Phew, was ne Woche. Ich bin tot. Zu viel Party, aber Mensch, man hat hoffentlich nur einmal im Leben Abschluss. Innerhalb von 36 Stunden vielleicht 5 davon geschlafen. Mit Mehl in den Haaren und Stempeln im Gesicht nach Hause gehn und ins Bett fallen. Kleine Erstklässler nass machen. Im Club mit Edding vollgeschrieben werden. Um halb 5 Morgens durch nen Wald laufen mit einer gefundenen Baustellenlampe. So viel trinken wie noch selten und trotzdem nicht besoffen sein.

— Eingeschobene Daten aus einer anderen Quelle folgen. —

Fixpoint apply_assignments (args : list string) (t : dict) : option dict :=
  match args with
  | [] => Some t
  | a :: rest =>
      match split_assignment a with
      | Some (n, v) => apply_assignments rest (dict_set n (JStr v) t)
      | None => None
      end
  end.

(** Modelled from the spec: the task CLI ([stm update <id> name=value ...]) is not
    part of the source; it stores each value as the text given under the named
    field of the task, and fails when the task does not exist or an argument is
    not an assignment. *)
Definition stm_update (task_id : Z) (assignments : list string) : M unit :=
  fun ws =>
    match find_task task_id ws with
    | Some t =>
        match apply_assignments assignments t with
        | Some t' => (Return tt, store_task task_id t' ws)
        | None => (Raise RuntimeError, ws)
        end
    | None => (Raise RuntimeError, ws)
    end.

(* ================================================================== *)
(** * [STMIntegration], [BidirectionalSync], [ProjectManagementSystem] *)
(* ================================================================== *)

Record sync_result : Type := SyncResult
  { stm_updated : bool;
    external_updated : bool;
    conflicts : list string }.

Section Integration.

(** [json.loads]: [None] stands for [json.JSONDecodeError]. *)
Variable json_loads : string -> option json.

(** [STMIntegration.get_task]: the output of [show --json], decoded. *)
Definition get_task (task_id : Z) : M dict := stm_show task_id.

(** [str(value)], [str(value).lower()] for a bool, [json.dumps(value)] for a
    dict or a list. *)
Definition field_value (value : json) : string :=
  match value with
  | JDict _ | JList _ => json_dumps false value
  | JBool b => if b then "true" else "false"
  | JNull => "None"
  | JInt n => encode_int n
  | JStr s => s
  end.
(** * Adaptive-mode decision engine: frustration scoring, mode selection,
      answer submission and the inactivity monitor.

    A shallow embedding of the decision-relevant Python code
    ([Frustraiton.py], [LearningApp.py], [learning_webapp.py],
    [run_addition_app.py], [preferred_mode_analyzer.py],
    [Emoitiontracker.py]) together with the properties stated about it.

    Conventions of the embedding.
    - Python [float] values (response times, scores, clock readings) are
      exact rationals [Q]; every operation is the exact one, the binary64
      rounding of the individual operations is not modelled, and there is
      no NaN or infinity. Where the rounding of an average decides what
      the code does ([preferred_mode_analyzer]), the average is a
      parameter.
    - Python [str] values are [string]. The embedding is exact for the
      strings of ASCII characters ([Py.is_ascii]): on these [lower],
      [upper] and [strip] are Python's. Python maps some characters outside
      ASCII to ASCII letters (the long s to S), so a property that relates
      the two letter cases takes [Py.is_ascii] as a hypothesis.
    - A CSV file is the list of its data rows (the header line is not a
      row); a file that does not exist is [None].
    - A CSV cell that the code converts with [int()] or [float()] is the
      result of that conversion, [None] when the conversion raises; a
      number the code writes converts back to the same number.
    - A function that can raise returns a [Py.result]; where the code
      catches what a file operation raises, how the operation ends is an
      argument.
    - Code that several threads run at once is a sequence of steps that
      interleave ([run_addition_app.act]). *)

From Stdlib Require Import QArith Qround Lqa Lia List String Ascii ZArith Bool.
From stdpp Require Import gmap strings list sorting.
Import ListNotations.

In der Schule Zähne putzen und die Augenringe mit der Sonnenbrille kaschieren. Mit der Klasse im Biergarten sitzen und die letzten Tage geniessen. Jeden zweiten Menschen im Club kennen und von wildfremden Leuten Komplimente für meine Gretchen-Rolle kriegen. Das Zeugnis in Empfang nehmen.

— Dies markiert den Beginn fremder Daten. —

(** C5. The defaults computed from a schema do not always have the keys
    of the schema: for a parameter named [__proto__] the reduce stores
    nothing.  On the schema [{temperature: ..., __proto__: ...}] the
    defaults are [{temperature: 0.7}]: the key [__proto__] of the schema
    is not a key of the mapping, and the two key sets differ. *)
Theorem computeDefaults_drops_proto_key :
  let schema : gmap string SettingConfig :=
    {[ "temperature" := Scenario.temperature;
       "__proto__" := Scenario.style ]} in
  computeDefaults schema = {[ "temperature" := VNum (Finite (7 # 10)) ]}
  /\ schema !! "__proto__" = Some Scenario.style
  /\ computeDefaults schema !! "__proto__" = None
  /\ dom (computeDefaults schema) <> dom schema.
Proof.
  intros schema.
  assert (Hs : schema !! "__proto__" = Some Scenario.style).
  { subst schema. rewrite lookup_insert_ne by discriminate.
    apply lookup_singleton_eq. }
  assert (Hd : computeDefaults schema !! "__proto__" = None)
    by (rewrite computeDefaults_lookup; reflexivity).
  split; [|split; [exact Hs | split; [exact Hd|]]].
  - rewrite computeDefaults_closed. subst schema.
    rewrite delete_insert_ne by discriminate.
    rewrite delete_singleton_eq, insert_empty, map_fmap_singleton.
    reflexivity.
  - intros Hdom.
    assert (Hin : "__proto__" ∈ dom schema) by (apply elem_of_dom; eauto).
    rewrite <- Hdom in Hin. apply elem_of_dom in Hin as [v Hv]. congruence.
Qed.

(** ** The render loop *)

Arguments settle : simpl never.

Section RenderLoop.

Lemma same_selection_refl s : same_selection s s.
Proof. repeat split. Qed.

Lemma same_selection_trans s1 s2 s3 :
  same_selection s1 s2 -> same_selection s2 s3 -> same_selection s1 s3.
Proof.
  unfold same_selection. intros (?&?&?&?&?&?&?) (?&?&?&?&?&?&?).
  repeat split; congruence.
Qed.

Lemma same_selection_ollama_deps s s' :
  same_selection s s' -> ollama_deps s = ollama_deps s'.
Proof. unfold ollama_deps. intros (?&?&?&?&_). congruence. Qed.

Lemma apply_updates_app us1 us2 s :
  apply_updates (us1 ++ us2) s = apply_updates us2 (apply_updates us1 s).
Proof. apply foldl_app. Qed.

(** The synchronous part of the Ollama effect only touches the loading flag
    and the error. *)
Lemma ollamaEffect_same_selection s t :
  same_selection t (apply_updates (ollamaEffect s).1 t).
Proof.
  unfold ollamaEffect. case_bool_decide; simpl; repeat split.
Qed.

Lemma provider_deps_agent_deps prev cur :
  provider_deps prev = provider_deps cur -> agent_deps prev = agent_deps cur.
Proof. unfold provider_deps, agent_deps. congruence. Qed.

(** The effect phase when only the Ollama effect can fire. *)
Lemma run_effects_provider_stable prev cur :
  provider_deps prev = provider_deps cur ->
  exists us started,
    run_effects prev cur = Some (us, started)
    /\ same_selection cur (apply_updates us cur).
Proof.
  intros Hp. pose proof (provider_deps_agent_deps _ _ Hp) as Ha.
  unfold run_effects.
  rewrite (bool_decide_eq_true_2 _ Ha), (bool_decide_eq_true_2 _ Hp).
  case_bool_decide.
  - exists [], []. split; [reflexivity | apply same_selection_refl].
  - pose proof (ollamaEffect_same_selection cur cur) as Hs.
    destruct (ollamaEffect cur) as [us started]. exists (us ++ []), started.
    split; [reflexivity|]. now rewrite app_nil_r.
Qed.

Lemma settle_S fuel prev cur net :
  settle (S fuel) prev cur net
  = if bool_decide (ollama_deps prev = ollama_deps cur) then
      Settled {| ui := cur; inflight := net |}
    else match run_effects prev cur with
         | None => Crashed
         | Some (us, started) =>
             settle fuel cur (apply_updates us cur) (net ++ started)
         end.
Proof. reflexivity. Qed.

(** Once the provider, the agent and the catalog are as in the previous
    render, two more renders reach quiescence, and they leave the
    selection as it is. *)
Lemma settle_provider_stable n prev cur net :
  provider_deps prev = provider_deps cur ->
  exists w, settle (S (S n)) prev cur net = Settled w
            /\ same_selection cur (ui w).
Proof.
  intros Hp. rewrite settle_S. case_bool_decide as Hq.
  - eexists. split; [reflexivity | apply same_selection_refl].
  - destruct (run_effects_provider_stable _ _ Hp) as (us & started & -> & Hs).
    rewrite settle_S, (bool_decide_eq_true_2 _ (same_selection_ollama_deps _ _ Hs)).
    eexists. split; [reflexivity | exact Hs].
Qed.

End RenderLoop.

(** ** Provider change *)

Section Cascade.

Lemma same_selection_setSelectedModel v s s' :
  same_selection s s' ->
  same_selection (setSelectedModel v s) (setSelectedModel v s').
Proof. unfold same_selection. simpl. intuition. Qed.

Lemma providerEffect_found s ags a cfg p e :
  agents s = Some ags -> selectedAgent s = Some a -> a <> "" ->
  ags !! a = Some cfg ->
  selectedProvider s = Some p -> p <> "" ->
  find (fun m => String.eqb (provider m) p) (supported_models cfg) = Some e ->
  providerEffect s
  = Some match models e with
         | model0 :: _ => [setSelectedModel (Some model0)]
         | [] => []
         end.
Proof.
  intros Hags Ha Hat Hcfg Hp Hpt Hfind. unfold providerEffect.
  rewrite Hags, Ha, Hp.
  apply truthy_Some in Hat, Hpt. rewrite Hat, Hpt. simpl.
  rewrite Hcfg. simpl. rewrite Hfind. now destruct (models e).
Qed.

(** With the agent in the catalog, the provider effect does not throw, and
    it queues at most one update, of the model. *)
Lemma providerEffect_shape s ags a cfg :
  agents s = Some ags -> selectedAgent s = Some a -> ags !! a = Some cfg ->
  providerEffect s = Some []
  \/ exists m, providerEffect s = Some [setSelectedModel (Some m)].
Proof.
  intros Hags Ha Hcfg. unfold providerEffect. rewrite Hags, Ha.
  destruct (selectedProvider s) as [p|]; [|now left].
  destruct (truthy (Some a) && truthy (Some p)); [|now left].
  rewrite Hcfg. simpl.
  destruct (find _ _) as [e|]; [|now left].
  destruct (models e) as [|m ?]; [now left | right; now exists m].
Qed.

(** The provider changed and the agent did not: the provider effect sets the
    model, and three more renders reach quiescence. *)
Lemma settle_provider_changed n prev cur net model0 :
  agent_deps prev = agent_deps cur ->
  selectedProvider prev <> selectedProvider cur ->
  providerEffect cur = Some [setSelectedModel (Some model0)] ->
  exists w, settle (S (S (S n))) prev cur net = Settled w
            /\ same_selection (setSelectedModel (Some model0) cur) (ui w).
Proof.
  intros Ha Hp Heff. rewrite settle_S.
  rewrite bool_decide_eq_false_2 by (unfold ollama_deps; congruence).
  unfold run_effects.
  rewrite (bool_decide_eq_false_2 (ollama_deps _ = _))
    by (unfold ollama_deps; congruence).
  rewrite (bool_decide_eq_true_2 _ Ha).
  rewrite (bool_decide_eq_false_2 (provider_deps _ = _))
    by (unfold provider_deps; congruence).
  pose proof (ollamaEffect_same_selection cur cur) as Hs.
  destruct (ollamaEffect cur) as [us1 started]. simpl in Hs.
  rewrite Heff. simpl. rewrite apply_updates_app. simpl.
  set (next := setSelectedModel (Some model0) (apply_updates us1 cur)).
  assert (Hnext : same_selection (setSelectedModel (Some model0) cur) next)
    by now apply same_selection_setSelectedModel.
  destruct (settle_provider_stable n cur next (net ++ started)) as (w & -> & Hw).
  { destruct Hs as (? & ? & ? & _). unfold provider_deps. simpl. congruence. }
  exists w. split; [reflexivity|]. eapply same_selection_trans; eassumption.
Qed.

End Cascade.

(** C4. With the catalog loaded and an agent of the catalog selected,
    changing the selected provider to a provider id [p] of one of the agent's
    Supported-Model Entries (whose model list is not empty) resets the model
    to the first model of the entry of [p], and leaves the model parameter
    mapping and the agent parameter mapping as they were.  The render loop
    settles within three renders. *)
Theorem provider_change_resets_model_only
    (fuel : nat) (w : World) (ags : AvailableAgents) (a : string)
    (cfg : AgentConfig) (p : string) (entry : SupportedModels)
    (model0 : string) :
  agents (ui w) = Some ags ->
  selectedAgent (ui w) = Some a -> a <> "" ->
  ags !! a = Some cfg ->
  find (fun m => String.eqb (provider m) p) (supported_models cfg) = Some entry ->
  head (models entry) = Some model0 ->
  p <> "" ->
  selectedProvider (ui w) <> Some p ->
  3 <= fuel ->
  exists w',
    step fuel (SelectProvider p) w = Settled w'
    /\ selectedProvider (ui w') = Some p
    /\ selectedModel (ui w') = Some model0
    /\ modelSettings (ui w') = modelSettings (ui w)
    /\ agentSettings (ui w') = agentSettings (ui w).
Proof.
  intros Hags Ha Hat Hcfg Hfind Hm Hpt Hp Hfuel.
  destruct fuel as [|[|[|n]]]; try lia.
  unfold step. simpl event_updates. cbn [apply_updates foldl].
  set (cur := setSelectedProvider (Some p) (ui w)).
  destruct (settle_provider_changed n (ui w) cur (inflight w) model0)
    as (w' & Hw' & Hs); [reflexivity | exact Hp | |].
  - rewrite (providerEffect_found cur ags a cfg p entry)
      by (try assumption; reflexivity).
    destruct (models entry); [discriminate | simpl in Hm; congruence].
  - exists w'. split; [exact Hw'|].
    destruct Hs as (_ & _ & Hp' & Hm' & Hms & Has & _). simpl in *.
    repeat split; congruence.
Qed.

(** ** Agent change *)

Section AgentChange.

Lemma agentEffect_found s ags a cfg entry0 :
  agents s = Some ags -> selectedAgent s = Some a -> a <> "" ->
  ags !! a = Some cfg ->
  head (supported_models cfg) = Some entry0 ->
  agentEffect s
  = Some [ setSelectedProvider (Some (provider entry0));
           setSelectedModel (head (models entry0));
           setModelSettings (fun _ => Some (computeDefaults (model_settings cfg)));
           setAgentSettings (fun _ => Some (computeDefaults (agent_settings cfg))) ].
Proof.
  intros Hags Ha Hat Hcfg Hhd. unfold agentEffect. rewrite Hags, Ha.
  apply truthy_Some in Hat. rewrite Hat, Hcfg. simpl. now rewrite Hhd.
Qed.

Lemma find_head {A} (f : A -> bool) (l : list A) (x : A) :
  head l = Some x -> f x = true -> find f l = Some x.
Proof. destruct l as [|y l]; simpl; [discriminate|]. intros [= ->] ->. reflexivity. Qed.

End AgentChange.


(** ** Quiescence *)

Section Quiescence.

Lemma apply_updates_keeps {A} (f : State -> A) us s :
  Forall (keeps f) us -> f (apply_updates us s) = f s.
Proof.
  intros H. revert s. induction H as [|u us Hu _ IH]; intros s.
  - reflexivity.
  - change (apply_updates (u :: us) s) with (apply_updates us (u s)).
    rewrite IH. apply Hu.
Qed.

Lemma ollamaEffect_keeps s : Forall (keeps ollama_deps) (ollamaEffect s).1.
Proof.
  unfold ollamaEffect. case_bool_decide; simpl; repeat constructor.
Qed.

Lemma agentEffect_keeps s us :
  agentEffect s = Some us -> Forall (keeps agent_deps) us.
Proof.
  unfold agentEffect. intros H.
  repeat (case_match; simplify_option_eq); repeat constructor.
Qed.

Lemma providerEffect_keeps s us :
  providerEffect s = Some us -> Forall (keeps provider_deps) us.
Proof.
  unfold providerEffect. intros H.
  repeat (case_match; simplify_option_eq); repeat constructor.
Qed.

Lemma keeps_ollama_provider u : keeps ollama_deps u -> keeps provider_deps u.
Proof.
  unfold keeps, ollama_deps, provider_deps. intros H s. specialize (H s). congruence.
Qed.

Lemma keeps_provider_agent u : keeps provider_deps u -> keeps agent_deps u.
Proof.
  unfold keeps, provider_deps, agent_deps. intros H s. specialize (H s). congruence.
Qed.

(** The effect phase, one effect after the other. *)
Lemma run_effects_inv prev cur us started :
  run_effects prev cur = Some (us, started) ->
  exists us1 us2 us3,
    us = us1 ++ us2 ++ us3
    /\ Forall (keeps ollama_deps) us1
    /\ (us2 = [] \/ (agent_deps prev <> agent_deps cur
                     /\ agentEffect cur = Some us2))
    /\ (us3 = [] \/ providerEffect cur = Some us3).
Proof.
  unfold run_effects. intros H.
  destruct (if bool_decide (ollama_deps prev = ollama_deps cur)
            then ([], []) else ollamaEffect cur) as [us1 st] eqn:E1.
  destruct (if bool_decide (agent_deps prev = agent_deps cur)
            then Some [] else agentEffect cur) as [us2|] eqn:E2; [|discriminate].
  destruct (if bool_decide (provider_deps prev = provider_deps cur)
            then Some [] else providerEffect cur) as [us3|] eqn:E3; [|discriminate].
  simpl in H. injection H as <- <-. exists us1, us2, us3.
  split; [reflexivity|]. repeat split.
  - destruct (bool_decide (ollama_deps prev = ollama_deps cur)).
    + injection E1 as <- <-. constructor.
    + pose proof (ollamaEffect_keeps cur) as H1. now rewrite E1 in H1.
  - destruct (bool_decide (agent_deps prev = agent_deps cur)) eqn:Ea.
    + injection E2 as <-. now left.
    + apply bool_decide_eq_false_1 in Ea. now right.
  - destruct (bool_decide (provider_deps prev = provider_deps cur)).
    + injection E3 as <-. now left.
    + now right.
Qed.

Es ist ein seltsames Gefühl, nie mehr so richtig Schule zu haben. Prüfungen und dann fertig. Ein Lebensabschnitt geht zu Ende, die Wege aller trennen sich, man kann nicht mehr einfach so spontan zusammen mittagessen gehen oder nach der Schule in den Park liegen. Jeder baut sich ein eigenes Leben auf, zieht aus, übernimmt Verantwortung, verwirklicht seine Träume.
Jetzt, nachdem Schlaf nachgeholt ist heisst es aber: Lernen, lernen und nochmals lernen. Die schriftlichen Prüfungen stehen an, am Montag fängt die Hölle an, vier Stunden Folter und das fünf Tage in Folge.
Wir werden jetzt erwachsen, werden noch viel mehr neue Leute kennen lernen und werden noch mehr auf uns selbst gestellt sein.